(* ===== verification/MigSafe.v ===== *)
(** * What a migration deletes, and that it ends

    The safety of the operations of Migrate.v: when a subscription may be
    deleted, forward and in a rollback; and that Run returns. *)

From stdpp Require Import base gmap strings list.
From S2P Require Import Prelude GoErr Effects Http Json MigApi MigPlan Migrate.

(** ** What a trace says *)

(** The subscriptions of a listing's successful answer. *)
Definition listed_in (e : ev meff) : list Subscription :=
  match e with
  | Ev op a =>
    match op in meff A return A → list Subscription with
    | Twitch c =>
      match c in mcall B return result (mresponse B) → list Subscription with
      | MList _ _ => λ r, match r with
                          | inr x => match response_err (mr x), Body (mr x) with
                                     | None, Some p => default [] (lp_data p)
                                     | _, _ => []
                                     end
                          | inl _ => []
                          end
      | _ => λ _, []
      end
    | _ => λ _, []
    end a
  end.
(** What a creation made, for what. *)
Definition created_in (e : ev meff) : option (Subscription * string * Subscription) :=
  match e with
  | Ev op a =>
    match op in meff A return A → option (Subscription * string * Subscription) with
    | Twitch c =>
      match c in mcall B return result (mresponse B) → option (Subscription * string * Subscription) with
      | MCreate source cb _ => λ r,
          match r with
          | inr x => match response_err (mr x), Body (mr x) with
                     | None, Some (ListingPage (Some [sub]) _ _ _) => Some (source, cb, sub)
                     | _, _ => None
                     end
          | inl _ => None
          end
      | _ => λ _, None
      end
    | _ => λ _, None
    end a
  end.
Definition deletes (e : ev meff) : option string :=
  match e with Ev op _ => match op with Twitch (MDelete id) => Some id | _ => None end end.

Definition listed (t : trace meff) (sub : Subscription) : Prop := ∃ e, e ∈ t ∧ sub ∈ listed_in e.
Definition created (t : trace meff) (source : Subscription) (cb : string) (sub : Subscription) : Prop :=
  ∃ e, e ∈ t ∧ created_in e = Some (source, cb, sub).
Definition saved (t : trace meff) (id : string) (p : Progress) : Prop := Ev (Save id p) None ∈ t.
Example healthy_dry_run : run_healthy ["-all"] = (inr tt, []).
Proof. vm_compute. reflexivity. Qed.
Example healthy_apply :
  run_healthy ["-apply"; "-all"; "-verify"] = (inr tt, [None; None; Some "a"; Some "b"]).
Proof. vm_compute. reflexivity. Qed.
Example healthy_no_backup : (run_healthy ["-apply"; "-resume"]).2 = [].
Proof. vm_compute. reflexivity. Qed.
(* ===== verification/SupervisorEnds.v ===== *)
(** * The supervisor: what it promises

    That Supervise returns once the worker is gone and leaves no goroutine,
    that the worker can always write its crash dump, and that what is logged
    and returned is what happened to the worker. *)

From stdpp Require Import base gmap strings list relations pretty.
From Stdlib Require Import Ascii Lia.
From S2P Require Import Prelude GoErr JsonText Supervisor.

(** What every step keeps and makes smaller ends. *)
Lemma sn_measure {A} (R : relation A) (P : A → Prop) (f : A → nat) :
  (∀ x y, P x → R x y → P y ∧ (f y < f x)%nat) → ∀ x, P x → sn R x.
Proof.
  intros HR x. induction x as [x IH] using (well_founded_ind (well_founded_ltof A f)). intros Hx.
  constructor. intros y [Hy Hlt]%HR; [|done]. by apply IH.
Qed.

Section Ends.
Context (capacity : nat).
Local Abbreviation step := (step capacity).
Local Abbreviation steps := (steps capacity).
Local Abbreviation reachable := (reachable capacity).
Local Abbreviation reader_steps := (reader_steps capacity).
Local Abbreviation supervisor_steps := (supervisor_steps capacity).

Definition main_rank (m : main_pc) : nat :=
  match m with
  | AtPipe => 8 | AtStart => 7 | AtClose => 6 | AtGo => 5 | AtWait => 3
  | AtDone _ => 2 | AtReceive _ => 1 | Returned _ => 0
  end.
Definition reader_rank (r : reader_pc) : nat :=
  match r with Reading _ => 3 | Discarding _ => 2 | Sending _ => 1 | NoReader | ReaderEnded => 0 end.
Definition measure (s : sup) : nat :=
  main_rank (main s) + reader_rank (reader s) + length (pipe s) +
  match forwarder s with Forwarding => 1 | _ => 0 end + if cancelled s then 0 else 1.

Lemma settled_facts s :
  inv s → settled s →
  main s ≠ AtPipe ∧ main s ≠ AtStart ∧ work s ≠ Running ∧ (main s = AtGo → forwarder s = NoForwarder).
Proof.
  intros Hi Hset. pose proof (inv_running s Hi) as Hrun. destruct Hi as (Hm & _ & _ & _ & Hf).
  unfold settled, returned, main_ok, forwarder_ok in *. split_and!; intros E; rewrite ?E in *.
  - destruct Hset as [[? E']|?]; [|done]. rewrite E' in Hm. naive_solver.
  - destruct Hset as [[? E']|?]; [|done]. rewrite E' in Hm. naive_solver.
  - destruct Hset as [[? E']|Hret]; [done|]. destruct Hrun as [E'|[E'|E']]; [done|..]; by rewrite E' in Hret.
  - destruct (forwarder s); naive_solver.
Qed.

Lemma settled_step l s s' :
  inv s → settled s → step l s = Some s' → settled s' ∧ (measure s' < measure s)%nat.
Proof.
  intros Hi Hset Hs. destruct (settled_facts s Hi Hset) as (Hp & Ha & Hw & Hgo). clear Hi.
  unfold settled, measure, returned in *. destruct s as [m w r f p pe we o d c lg wr t].
  destruct l; cbn in Hs; step_cases Hs; cbn in *; try done; (split; [by_facts|]);
    rewrite ?length_drop; try (rewrite (Hgo eq_refl)); cbn; lia.
Qed.

(** Something to read, or nobody to write it, or a closed pipe: the reader has
    a step. *)
Lemma reader_progress s :
  inv s → pipe s ≠ [] ∨ no_writer s = true ∨ returned s = true →
  reader s = NoReader ∨ reader s = ReaderEnded ∨ ∃ l s', by_reader l = true ∧ step l s = Some s'.
Proof.
  intros (_ & _ & Hr & Ho & _) Hp. unfold reader_ok, output_ok, Supervisor.step in *.
  destruct (reader s) as [|data|data|data|] eqn:Er; [by left| | | |by right; left]; right; right.
  - destruct (pipe s) as [|a p] eqn:Ep.
    + destruct Hp as [?|[Hn|Hn]]; [done| |].
      * exists ReadEOF. rewrite Hn. by eexists.
      * exists ReadClosed. rewrite Hn. by eexists.
    + destruct (decide (length data = crash_limit)) as [Hl|Hl].
      * exists Limit. rewrite bool_decide_true by done. by eexists.
      * exists (Read 1). rewrite bool_decide_true by (cbn; lia). by eexists.
  - destruct (pipe s) as [|a p] eqn:Ep.
    + exists DiscardEnd. destruct Hp as [?|[Hn|Hn]]; [done|..]; rewrite Hn, ?orb_true_r; by eexists.
    + exists (Discard 1). rewrite bool_decide_true by (cbn; lia). by eexists.
  - exists Send. destruct (output s); [by destruct Ho as [[_ ?] _]|by eexists].
Qed.

Lemma reader_by_supervisor l : by_reader l = true → by_supervisor l = true.
Proof. by destruct l. Qed.

Lemma supervisor_progress s :
  inv s → settled s → finished s ∨ ∃ l s', by_supervisor l = true ∧ step l s = Some s'.
Proof.
  intros Hi Hset. destruct (settled_facts s Hi Hset) as (Hp & Ha & Hw & _).
  pose proof (reader_progress s Hi) as Hread. destruct Hi as (Hm & (Hpe & Hwe & _ & Hd) & Hr & [Ho _] & Hf).
  assert (main s ≠ AtClose → no_writer s = true) as Hnw.
  { intros E. unfold no_writer. destruct (parent_end s), (worker_end s); naive_solver. }
  assert ((∃ l s', by_reader l = true ∧ step l s = Some s') →
    ∃ l s', by_supervisor l = true ∧ step l s = Some s') as Hrs.
  { intros (l & s' & Hl & ?). exists l, s'. split; [by apply reader_by_supervisor|done]. }
  unfold main_ok, finished, reader_ok, forwarder_ok, returned in *.
  destruct (main s) as [| | | | |err|err|code] eqn:Em; try done.
  - right. exists CloseWriter. cbn. rewrite Em. by eexists.
  - right. exists Go. cbn. rewrite Em. by eexists.
  - destruct (work s) as [| |err] eqn:Ew; [naive_solver|done|]. right. exists Wait. cbn. rewrite Em, Ew. by eexists.
  - right. exists CloseDone. cbn. rewrite Em. by eexists.
  - right. destruct (output s) as [d|] eqn:Eo; [exists Receive; cbn; rewrite Em, Eo; by eexists|].
    apply Hrs. destruct Hread as [E|[E|?]]; [right; left; by apply Hnw| | |done]; rewrite E in *.
    + destruct Hr as [?|[? ?]]; done.
    + by specialize (Ho eq_refl).
  - destruct Hread as [E|[E|?]]; [by right; right| | |right; by apply Hrs].
    all: destruct (forwarder s) eqn:Ef; [left; by eauto| |left; by eauto]; right; exists ForwardDone; cbn;
      rewrite Ef, (proj2 Hd) by apply Hf; by eexists.
Qed.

----

### What is being asked
Output exactly the lines of the material above from the one containing "Definition listed_in (e" up to and including the one containing "Definition listed (t".

### Answer for this exercise
Definition listed_in (e : ev meff) : list Subscription :=
  match e with
  | Ev op a =>
    match op in meff A return A → list Subscription with
    | Twitch c =>
      match c in mcall B return result (mresponse B) → list Subscription with
      | MList _ _ => λ r, match r with
                          | inr x => match response_err (mr x), Body (mr x) with
                                     | None, Some p => default [] (lp_data p)
                                     | _, _ => []
                                     end
                          | inl _ => []
                          end
      | _ => λ _, []
      end
    | _ => λ _, []
    end a
  end.
(** What a creation made, for what. *)
Definition created_in (e : ev meff) : option (Subscription * string * Subscription) :=
  match e with
  | Ev op a =>
    match op in meff A return A → option (Subscription * string * Subscription) with
    | Twitch c =>
      match c in mcall B return result (mresponse B) → option (Subscription * string * Subscription) with
      | MCreate source cb _ => λ r,
          match r with
          | inr x => match response_err (mr x), Body (mr x) with
                     | None, Some (ListingPage (Some [sub]) _ _ _) => Some (source, cb, sub)
                     | _, _ => None
                     end
          | inl _ => None
          end
      | _ => λ _, None
      end
    | _ => λ _, None
    end a
  end.
Definition deletes (e : ev meff) : option string :=
  match e with Ev op _ => match op with Twitch (MDelete id) => Some id | _ => None end end.

Definition listed (t : trace meff) (sub : Subscription) : Prop := ∃ e, e ∈ t ∧ sub ∈ listed_in e.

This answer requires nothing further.